> **Activity**
Search the listing below for the string "takes" and copy every line where it occurs.

> **Data extract**

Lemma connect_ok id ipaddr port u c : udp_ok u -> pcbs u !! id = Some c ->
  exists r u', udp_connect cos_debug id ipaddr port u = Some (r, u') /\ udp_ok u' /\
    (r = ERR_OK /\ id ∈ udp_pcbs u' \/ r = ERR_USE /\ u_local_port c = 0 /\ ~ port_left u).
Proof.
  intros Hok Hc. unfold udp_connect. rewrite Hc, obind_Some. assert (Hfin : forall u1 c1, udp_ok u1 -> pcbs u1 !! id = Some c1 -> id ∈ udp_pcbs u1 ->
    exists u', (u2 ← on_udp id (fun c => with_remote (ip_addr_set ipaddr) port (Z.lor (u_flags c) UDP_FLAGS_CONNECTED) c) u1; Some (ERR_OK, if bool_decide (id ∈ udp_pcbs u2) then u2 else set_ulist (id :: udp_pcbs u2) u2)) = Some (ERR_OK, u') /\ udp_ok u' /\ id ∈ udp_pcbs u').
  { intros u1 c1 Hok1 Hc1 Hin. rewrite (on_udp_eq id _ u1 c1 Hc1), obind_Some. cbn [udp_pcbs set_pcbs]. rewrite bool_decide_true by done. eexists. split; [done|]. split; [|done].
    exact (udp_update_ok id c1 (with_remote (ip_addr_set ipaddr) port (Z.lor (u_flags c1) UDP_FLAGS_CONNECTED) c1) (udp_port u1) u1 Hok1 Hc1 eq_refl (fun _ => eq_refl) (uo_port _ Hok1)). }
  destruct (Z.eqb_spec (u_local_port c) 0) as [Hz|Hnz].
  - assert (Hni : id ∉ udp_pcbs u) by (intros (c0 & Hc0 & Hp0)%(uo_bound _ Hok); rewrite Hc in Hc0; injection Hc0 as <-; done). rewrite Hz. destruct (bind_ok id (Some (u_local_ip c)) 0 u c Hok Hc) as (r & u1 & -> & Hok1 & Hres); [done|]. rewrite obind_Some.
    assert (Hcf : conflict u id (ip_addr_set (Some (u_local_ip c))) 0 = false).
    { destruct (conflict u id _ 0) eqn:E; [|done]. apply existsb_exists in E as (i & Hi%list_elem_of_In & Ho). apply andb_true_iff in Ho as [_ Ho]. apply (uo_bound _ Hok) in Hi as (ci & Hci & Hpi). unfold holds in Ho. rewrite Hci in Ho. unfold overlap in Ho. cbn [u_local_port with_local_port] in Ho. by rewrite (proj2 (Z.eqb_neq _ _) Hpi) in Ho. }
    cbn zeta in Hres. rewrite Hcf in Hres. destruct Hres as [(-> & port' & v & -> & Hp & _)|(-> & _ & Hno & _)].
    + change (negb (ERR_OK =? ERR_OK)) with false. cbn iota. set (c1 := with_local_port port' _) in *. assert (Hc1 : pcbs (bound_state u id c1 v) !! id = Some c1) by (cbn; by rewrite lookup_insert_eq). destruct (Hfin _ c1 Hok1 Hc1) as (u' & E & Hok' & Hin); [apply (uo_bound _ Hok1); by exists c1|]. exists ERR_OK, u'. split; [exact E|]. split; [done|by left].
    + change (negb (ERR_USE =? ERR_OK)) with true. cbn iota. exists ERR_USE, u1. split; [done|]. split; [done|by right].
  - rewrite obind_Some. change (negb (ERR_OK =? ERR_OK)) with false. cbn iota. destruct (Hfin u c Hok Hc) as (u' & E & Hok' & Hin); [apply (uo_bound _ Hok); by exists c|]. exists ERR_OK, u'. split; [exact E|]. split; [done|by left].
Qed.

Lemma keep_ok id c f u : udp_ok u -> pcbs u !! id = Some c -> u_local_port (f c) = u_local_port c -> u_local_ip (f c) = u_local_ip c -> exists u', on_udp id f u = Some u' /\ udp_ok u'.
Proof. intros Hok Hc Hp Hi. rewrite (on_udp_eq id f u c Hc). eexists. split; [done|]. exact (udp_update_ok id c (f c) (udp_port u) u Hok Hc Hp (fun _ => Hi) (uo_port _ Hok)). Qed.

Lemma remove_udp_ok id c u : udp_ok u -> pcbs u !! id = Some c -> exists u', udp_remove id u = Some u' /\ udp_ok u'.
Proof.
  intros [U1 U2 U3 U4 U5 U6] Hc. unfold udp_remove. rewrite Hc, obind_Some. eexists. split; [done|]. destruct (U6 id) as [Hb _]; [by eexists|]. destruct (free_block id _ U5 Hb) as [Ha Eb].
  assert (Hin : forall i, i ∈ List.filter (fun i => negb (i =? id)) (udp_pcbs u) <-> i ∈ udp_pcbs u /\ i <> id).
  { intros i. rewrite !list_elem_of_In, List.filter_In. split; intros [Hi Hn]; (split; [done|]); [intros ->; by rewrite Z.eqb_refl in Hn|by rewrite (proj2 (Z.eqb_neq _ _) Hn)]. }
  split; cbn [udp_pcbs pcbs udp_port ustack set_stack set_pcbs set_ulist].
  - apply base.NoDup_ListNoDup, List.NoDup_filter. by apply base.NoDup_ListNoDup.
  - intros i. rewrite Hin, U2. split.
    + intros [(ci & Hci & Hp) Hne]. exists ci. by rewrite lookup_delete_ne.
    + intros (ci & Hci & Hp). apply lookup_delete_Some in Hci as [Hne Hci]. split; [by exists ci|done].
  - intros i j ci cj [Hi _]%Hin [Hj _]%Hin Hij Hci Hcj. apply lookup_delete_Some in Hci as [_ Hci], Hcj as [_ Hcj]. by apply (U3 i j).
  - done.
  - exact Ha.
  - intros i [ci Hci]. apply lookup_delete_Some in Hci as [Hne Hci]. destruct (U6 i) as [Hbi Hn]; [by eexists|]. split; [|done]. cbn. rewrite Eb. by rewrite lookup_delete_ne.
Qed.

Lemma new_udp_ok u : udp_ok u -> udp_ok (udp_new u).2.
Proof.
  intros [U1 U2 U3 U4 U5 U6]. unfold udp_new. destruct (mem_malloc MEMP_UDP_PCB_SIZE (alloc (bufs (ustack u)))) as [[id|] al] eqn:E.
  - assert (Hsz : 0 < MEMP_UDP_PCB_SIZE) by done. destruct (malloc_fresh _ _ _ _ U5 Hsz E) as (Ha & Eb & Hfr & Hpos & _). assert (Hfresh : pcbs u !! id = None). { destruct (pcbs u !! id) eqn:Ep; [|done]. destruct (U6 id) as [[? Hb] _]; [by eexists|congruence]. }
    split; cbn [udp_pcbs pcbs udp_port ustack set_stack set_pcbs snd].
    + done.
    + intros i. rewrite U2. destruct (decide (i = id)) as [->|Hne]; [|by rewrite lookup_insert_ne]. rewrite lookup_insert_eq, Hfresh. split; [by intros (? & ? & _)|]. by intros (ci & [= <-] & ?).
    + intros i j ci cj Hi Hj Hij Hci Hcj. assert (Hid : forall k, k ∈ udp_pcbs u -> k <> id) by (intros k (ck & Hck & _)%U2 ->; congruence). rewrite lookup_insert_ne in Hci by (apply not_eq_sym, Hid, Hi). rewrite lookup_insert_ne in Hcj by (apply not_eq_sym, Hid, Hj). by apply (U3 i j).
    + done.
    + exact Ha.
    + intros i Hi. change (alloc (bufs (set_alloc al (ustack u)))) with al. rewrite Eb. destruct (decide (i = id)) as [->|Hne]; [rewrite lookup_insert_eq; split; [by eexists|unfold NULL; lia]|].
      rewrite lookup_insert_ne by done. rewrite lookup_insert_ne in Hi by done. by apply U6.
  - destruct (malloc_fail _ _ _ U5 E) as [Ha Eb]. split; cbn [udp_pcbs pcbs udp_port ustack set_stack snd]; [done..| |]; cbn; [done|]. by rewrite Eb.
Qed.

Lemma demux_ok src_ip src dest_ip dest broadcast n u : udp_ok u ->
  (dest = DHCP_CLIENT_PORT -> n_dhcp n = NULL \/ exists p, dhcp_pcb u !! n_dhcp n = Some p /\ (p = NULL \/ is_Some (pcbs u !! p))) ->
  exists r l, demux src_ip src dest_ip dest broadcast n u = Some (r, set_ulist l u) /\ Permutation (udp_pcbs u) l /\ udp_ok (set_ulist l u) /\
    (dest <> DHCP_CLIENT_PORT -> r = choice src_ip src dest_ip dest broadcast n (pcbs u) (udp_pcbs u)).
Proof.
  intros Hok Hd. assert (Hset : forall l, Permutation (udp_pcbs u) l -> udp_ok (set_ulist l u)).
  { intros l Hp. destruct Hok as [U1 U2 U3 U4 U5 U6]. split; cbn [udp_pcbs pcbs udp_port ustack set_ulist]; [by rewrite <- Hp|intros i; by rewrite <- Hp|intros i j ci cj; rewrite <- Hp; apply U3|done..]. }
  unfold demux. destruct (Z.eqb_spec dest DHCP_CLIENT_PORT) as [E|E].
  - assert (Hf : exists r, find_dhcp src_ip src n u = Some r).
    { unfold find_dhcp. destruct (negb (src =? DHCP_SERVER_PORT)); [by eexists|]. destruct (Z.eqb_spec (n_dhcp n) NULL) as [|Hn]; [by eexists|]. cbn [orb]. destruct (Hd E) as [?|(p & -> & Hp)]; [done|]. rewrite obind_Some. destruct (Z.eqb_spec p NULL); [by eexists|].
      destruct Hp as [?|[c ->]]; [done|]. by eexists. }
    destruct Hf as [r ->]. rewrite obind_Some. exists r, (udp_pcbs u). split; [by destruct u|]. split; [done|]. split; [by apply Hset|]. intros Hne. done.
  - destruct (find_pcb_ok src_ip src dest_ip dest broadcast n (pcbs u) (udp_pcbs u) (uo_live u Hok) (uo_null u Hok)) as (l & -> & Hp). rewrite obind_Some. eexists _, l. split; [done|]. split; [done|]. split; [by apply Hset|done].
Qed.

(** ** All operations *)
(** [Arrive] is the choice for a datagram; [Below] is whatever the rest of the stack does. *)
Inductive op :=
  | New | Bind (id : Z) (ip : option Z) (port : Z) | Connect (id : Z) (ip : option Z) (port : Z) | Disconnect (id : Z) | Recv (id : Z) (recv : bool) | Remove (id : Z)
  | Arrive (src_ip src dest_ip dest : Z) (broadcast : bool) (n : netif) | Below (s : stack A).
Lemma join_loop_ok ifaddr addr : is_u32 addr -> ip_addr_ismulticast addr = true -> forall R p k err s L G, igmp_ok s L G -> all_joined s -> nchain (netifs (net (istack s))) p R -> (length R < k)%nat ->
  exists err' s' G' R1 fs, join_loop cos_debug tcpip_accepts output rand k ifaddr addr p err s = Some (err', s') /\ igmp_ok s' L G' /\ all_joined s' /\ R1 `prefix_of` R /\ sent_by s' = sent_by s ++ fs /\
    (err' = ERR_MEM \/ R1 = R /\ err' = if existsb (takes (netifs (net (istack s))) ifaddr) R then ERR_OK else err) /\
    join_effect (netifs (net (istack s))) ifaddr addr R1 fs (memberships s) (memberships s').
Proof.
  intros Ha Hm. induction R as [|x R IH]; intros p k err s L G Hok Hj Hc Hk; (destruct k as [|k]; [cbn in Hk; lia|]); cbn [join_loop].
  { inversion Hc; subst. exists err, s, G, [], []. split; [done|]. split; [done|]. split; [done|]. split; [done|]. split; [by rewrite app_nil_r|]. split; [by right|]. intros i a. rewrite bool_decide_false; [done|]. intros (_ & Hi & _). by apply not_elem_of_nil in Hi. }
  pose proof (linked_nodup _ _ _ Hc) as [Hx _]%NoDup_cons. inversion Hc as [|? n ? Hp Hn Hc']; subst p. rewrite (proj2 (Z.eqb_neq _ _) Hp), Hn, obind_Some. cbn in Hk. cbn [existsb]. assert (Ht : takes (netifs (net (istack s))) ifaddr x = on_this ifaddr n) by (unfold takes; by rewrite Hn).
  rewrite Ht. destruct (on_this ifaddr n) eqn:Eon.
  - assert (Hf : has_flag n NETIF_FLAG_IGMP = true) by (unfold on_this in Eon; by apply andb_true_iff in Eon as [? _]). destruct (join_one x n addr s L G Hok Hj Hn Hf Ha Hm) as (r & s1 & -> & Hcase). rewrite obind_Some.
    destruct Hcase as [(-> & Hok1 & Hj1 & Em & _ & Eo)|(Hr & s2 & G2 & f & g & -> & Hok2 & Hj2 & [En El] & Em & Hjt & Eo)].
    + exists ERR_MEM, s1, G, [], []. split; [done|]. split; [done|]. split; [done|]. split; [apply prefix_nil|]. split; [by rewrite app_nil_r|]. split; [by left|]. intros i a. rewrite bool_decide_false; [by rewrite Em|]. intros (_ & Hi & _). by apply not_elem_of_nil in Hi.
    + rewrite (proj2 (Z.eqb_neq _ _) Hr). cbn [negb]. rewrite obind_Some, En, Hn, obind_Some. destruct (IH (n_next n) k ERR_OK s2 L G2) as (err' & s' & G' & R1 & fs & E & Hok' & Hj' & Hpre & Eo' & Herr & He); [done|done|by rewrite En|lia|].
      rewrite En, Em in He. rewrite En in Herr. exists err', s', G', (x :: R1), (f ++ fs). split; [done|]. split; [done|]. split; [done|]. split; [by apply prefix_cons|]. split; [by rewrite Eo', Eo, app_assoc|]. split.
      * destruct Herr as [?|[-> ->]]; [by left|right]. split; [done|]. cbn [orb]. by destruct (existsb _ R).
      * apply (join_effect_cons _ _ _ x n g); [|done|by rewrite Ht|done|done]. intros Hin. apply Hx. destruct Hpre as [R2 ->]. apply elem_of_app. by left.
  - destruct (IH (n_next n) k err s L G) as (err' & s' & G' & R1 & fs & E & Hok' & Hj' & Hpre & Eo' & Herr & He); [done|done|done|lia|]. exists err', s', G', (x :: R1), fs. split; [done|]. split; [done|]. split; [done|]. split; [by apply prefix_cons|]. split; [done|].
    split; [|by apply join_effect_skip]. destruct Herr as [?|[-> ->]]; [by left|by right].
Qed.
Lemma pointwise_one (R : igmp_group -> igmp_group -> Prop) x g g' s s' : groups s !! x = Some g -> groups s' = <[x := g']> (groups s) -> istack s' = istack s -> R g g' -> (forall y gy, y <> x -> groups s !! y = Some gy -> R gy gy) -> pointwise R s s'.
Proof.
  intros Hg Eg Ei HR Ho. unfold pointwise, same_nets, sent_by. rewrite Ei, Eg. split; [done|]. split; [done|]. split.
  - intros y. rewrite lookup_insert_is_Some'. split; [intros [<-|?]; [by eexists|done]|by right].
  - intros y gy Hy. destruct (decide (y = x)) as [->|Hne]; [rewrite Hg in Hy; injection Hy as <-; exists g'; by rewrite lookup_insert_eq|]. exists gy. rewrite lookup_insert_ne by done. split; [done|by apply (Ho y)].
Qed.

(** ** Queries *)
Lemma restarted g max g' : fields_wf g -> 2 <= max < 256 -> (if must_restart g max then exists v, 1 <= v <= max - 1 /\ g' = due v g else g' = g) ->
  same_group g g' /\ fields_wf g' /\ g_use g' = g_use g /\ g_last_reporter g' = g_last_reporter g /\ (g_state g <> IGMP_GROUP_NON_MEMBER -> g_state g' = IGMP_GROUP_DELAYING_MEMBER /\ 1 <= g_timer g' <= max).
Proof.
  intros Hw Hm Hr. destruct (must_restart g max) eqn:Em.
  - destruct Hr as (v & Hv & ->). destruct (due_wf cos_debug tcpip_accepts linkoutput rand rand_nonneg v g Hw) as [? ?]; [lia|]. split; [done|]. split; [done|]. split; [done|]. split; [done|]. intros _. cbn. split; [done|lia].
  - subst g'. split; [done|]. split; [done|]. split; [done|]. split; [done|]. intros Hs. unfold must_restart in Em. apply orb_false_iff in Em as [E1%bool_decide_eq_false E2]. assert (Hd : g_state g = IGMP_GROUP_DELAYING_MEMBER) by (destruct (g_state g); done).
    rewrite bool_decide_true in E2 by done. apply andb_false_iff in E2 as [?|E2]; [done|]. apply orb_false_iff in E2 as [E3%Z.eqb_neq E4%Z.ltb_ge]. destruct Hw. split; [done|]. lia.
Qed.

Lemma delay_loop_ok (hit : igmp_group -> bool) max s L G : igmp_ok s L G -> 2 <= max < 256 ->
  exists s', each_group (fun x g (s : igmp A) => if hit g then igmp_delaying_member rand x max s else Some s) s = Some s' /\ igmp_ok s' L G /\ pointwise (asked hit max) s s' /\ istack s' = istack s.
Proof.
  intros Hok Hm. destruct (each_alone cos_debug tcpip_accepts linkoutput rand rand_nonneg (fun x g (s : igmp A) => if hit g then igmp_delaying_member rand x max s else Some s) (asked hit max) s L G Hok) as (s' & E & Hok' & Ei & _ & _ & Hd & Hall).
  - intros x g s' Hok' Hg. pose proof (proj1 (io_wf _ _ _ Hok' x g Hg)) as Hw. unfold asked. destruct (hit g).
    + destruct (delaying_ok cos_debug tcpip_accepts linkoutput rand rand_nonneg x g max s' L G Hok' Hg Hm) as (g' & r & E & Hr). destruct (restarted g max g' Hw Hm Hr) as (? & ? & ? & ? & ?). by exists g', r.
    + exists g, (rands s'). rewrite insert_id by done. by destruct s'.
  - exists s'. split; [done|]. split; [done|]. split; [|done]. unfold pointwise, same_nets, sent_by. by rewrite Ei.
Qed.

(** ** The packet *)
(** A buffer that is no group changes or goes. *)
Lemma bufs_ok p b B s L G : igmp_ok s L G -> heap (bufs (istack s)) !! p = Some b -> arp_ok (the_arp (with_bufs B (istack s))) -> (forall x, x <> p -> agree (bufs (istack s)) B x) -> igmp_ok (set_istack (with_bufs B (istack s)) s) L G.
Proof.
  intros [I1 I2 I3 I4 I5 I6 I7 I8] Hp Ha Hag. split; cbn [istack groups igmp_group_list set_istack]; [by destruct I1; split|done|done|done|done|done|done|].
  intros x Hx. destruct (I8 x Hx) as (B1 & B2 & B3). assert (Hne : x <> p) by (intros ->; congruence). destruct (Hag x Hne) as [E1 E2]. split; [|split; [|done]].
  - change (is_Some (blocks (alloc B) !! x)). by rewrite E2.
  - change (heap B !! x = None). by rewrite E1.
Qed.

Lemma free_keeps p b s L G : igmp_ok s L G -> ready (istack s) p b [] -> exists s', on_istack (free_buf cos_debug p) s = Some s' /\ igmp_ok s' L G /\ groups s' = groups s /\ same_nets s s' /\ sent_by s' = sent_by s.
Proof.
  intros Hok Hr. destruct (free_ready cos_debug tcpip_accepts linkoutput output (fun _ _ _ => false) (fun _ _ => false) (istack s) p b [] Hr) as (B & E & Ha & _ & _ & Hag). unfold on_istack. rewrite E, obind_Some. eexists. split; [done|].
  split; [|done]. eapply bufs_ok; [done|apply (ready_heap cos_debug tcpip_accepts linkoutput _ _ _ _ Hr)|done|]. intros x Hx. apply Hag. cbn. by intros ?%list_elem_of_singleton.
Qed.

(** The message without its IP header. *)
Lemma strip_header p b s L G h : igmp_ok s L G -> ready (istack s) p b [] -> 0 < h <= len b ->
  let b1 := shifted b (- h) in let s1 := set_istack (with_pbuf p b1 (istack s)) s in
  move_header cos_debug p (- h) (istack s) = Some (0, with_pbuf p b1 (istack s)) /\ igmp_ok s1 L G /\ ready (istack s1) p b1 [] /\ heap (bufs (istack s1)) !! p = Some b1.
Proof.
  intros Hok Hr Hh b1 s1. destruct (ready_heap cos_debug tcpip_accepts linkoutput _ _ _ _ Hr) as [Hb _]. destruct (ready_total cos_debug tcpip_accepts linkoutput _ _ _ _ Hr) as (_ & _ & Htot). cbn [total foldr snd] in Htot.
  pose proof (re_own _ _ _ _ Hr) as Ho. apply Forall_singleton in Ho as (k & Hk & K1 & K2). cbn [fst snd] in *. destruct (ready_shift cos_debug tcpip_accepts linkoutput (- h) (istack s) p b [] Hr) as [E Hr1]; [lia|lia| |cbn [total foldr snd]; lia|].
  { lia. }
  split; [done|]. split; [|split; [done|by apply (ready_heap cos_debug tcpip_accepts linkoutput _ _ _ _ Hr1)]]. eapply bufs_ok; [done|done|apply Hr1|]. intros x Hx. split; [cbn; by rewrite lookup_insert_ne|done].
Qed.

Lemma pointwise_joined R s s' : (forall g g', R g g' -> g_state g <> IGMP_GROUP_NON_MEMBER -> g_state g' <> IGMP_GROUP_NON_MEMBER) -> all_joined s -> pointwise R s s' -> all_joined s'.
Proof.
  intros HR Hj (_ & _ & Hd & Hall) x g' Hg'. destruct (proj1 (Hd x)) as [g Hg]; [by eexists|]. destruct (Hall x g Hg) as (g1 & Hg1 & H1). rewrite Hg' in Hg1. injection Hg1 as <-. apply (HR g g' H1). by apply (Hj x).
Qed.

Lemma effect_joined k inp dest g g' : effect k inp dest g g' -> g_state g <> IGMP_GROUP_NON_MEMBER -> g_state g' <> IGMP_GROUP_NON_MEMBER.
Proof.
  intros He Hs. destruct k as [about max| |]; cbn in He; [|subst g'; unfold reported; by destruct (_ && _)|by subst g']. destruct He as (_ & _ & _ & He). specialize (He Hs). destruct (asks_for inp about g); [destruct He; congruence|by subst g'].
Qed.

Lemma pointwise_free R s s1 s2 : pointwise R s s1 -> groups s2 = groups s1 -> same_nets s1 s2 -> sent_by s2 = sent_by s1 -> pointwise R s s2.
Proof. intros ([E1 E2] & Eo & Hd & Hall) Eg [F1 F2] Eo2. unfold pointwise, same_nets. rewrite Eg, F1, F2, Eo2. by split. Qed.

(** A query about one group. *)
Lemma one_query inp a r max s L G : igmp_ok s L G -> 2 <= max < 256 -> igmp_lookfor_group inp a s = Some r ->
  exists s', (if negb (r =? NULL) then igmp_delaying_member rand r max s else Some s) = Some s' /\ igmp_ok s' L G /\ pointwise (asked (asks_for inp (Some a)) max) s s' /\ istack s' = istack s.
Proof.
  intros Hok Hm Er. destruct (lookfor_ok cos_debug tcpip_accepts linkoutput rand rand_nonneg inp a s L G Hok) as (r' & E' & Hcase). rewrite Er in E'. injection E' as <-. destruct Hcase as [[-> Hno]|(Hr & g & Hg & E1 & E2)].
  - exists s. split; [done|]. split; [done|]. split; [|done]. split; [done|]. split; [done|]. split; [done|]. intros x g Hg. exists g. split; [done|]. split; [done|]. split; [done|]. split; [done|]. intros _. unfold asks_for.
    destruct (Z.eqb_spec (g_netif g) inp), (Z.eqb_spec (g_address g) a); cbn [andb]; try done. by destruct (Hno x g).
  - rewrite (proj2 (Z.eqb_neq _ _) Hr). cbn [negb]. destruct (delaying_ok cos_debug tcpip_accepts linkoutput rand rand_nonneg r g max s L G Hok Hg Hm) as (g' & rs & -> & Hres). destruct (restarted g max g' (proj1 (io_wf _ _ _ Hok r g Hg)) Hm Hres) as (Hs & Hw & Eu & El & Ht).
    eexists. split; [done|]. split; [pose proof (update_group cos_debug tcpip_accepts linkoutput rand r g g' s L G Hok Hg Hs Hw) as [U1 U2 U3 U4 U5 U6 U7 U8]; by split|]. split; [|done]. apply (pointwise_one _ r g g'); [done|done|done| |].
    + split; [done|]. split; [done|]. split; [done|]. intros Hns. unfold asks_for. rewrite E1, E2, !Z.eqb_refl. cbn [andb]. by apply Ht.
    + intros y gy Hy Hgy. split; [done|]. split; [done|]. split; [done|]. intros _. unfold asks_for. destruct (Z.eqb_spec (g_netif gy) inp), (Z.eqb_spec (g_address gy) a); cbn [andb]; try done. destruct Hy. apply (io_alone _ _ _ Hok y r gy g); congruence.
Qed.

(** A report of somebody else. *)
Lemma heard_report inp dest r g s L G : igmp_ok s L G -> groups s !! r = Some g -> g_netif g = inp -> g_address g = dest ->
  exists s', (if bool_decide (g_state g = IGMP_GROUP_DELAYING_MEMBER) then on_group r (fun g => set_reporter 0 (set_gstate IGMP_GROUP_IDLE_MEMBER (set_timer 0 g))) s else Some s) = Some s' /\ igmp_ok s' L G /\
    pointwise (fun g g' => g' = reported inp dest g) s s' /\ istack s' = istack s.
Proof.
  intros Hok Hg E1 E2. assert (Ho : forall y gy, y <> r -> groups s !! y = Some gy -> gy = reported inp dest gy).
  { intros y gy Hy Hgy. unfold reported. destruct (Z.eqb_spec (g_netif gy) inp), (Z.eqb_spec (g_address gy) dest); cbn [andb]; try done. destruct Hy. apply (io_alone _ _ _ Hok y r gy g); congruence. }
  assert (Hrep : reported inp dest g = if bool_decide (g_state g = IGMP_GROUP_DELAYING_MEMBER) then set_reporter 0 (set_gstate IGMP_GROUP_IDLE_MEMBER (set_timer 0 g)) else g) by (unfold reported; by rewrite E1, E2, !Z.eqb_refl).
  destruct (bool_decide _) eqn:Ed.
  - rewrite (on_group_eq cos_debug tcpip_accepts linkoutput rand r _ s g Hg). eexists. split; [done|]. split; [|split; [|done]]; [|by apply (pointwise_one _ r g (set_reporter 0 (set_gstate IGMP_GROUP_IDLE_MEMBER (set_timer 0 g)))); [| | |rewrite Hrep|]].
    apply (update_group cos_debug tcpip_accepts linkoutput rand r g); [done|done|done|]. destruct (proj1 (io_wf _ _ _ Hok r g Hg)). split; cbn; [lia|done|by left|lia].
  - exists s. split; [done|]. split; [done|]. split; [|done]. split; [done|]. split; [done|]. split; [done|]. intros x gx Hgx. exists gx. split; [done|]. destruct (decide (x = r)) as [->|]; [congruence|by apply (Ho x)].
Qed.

> **Solution to the exercise**
    (err' = ERR_MEM \/ R1 = R /\ err' = if existsb (takes (netifs (net (istack s))) ifaddr) R then ERR_OK else err) /\
  pose proof (linked_nodup _ _ _ Hc) as [Hx _]%NoDup_cons. inversion Hc as [|? n ? Hp Hn Hc']; subst p. rewrite (proj2 (Z.eqb_neq _ _) Hp), Hn, obind_Some. cbn in Hk. cbn [existsb]. assert (Ht : takes (netifs (net (istack s))) ifaddr x = on_this ifaddr n) by (unfold takes; by rewrite Hn).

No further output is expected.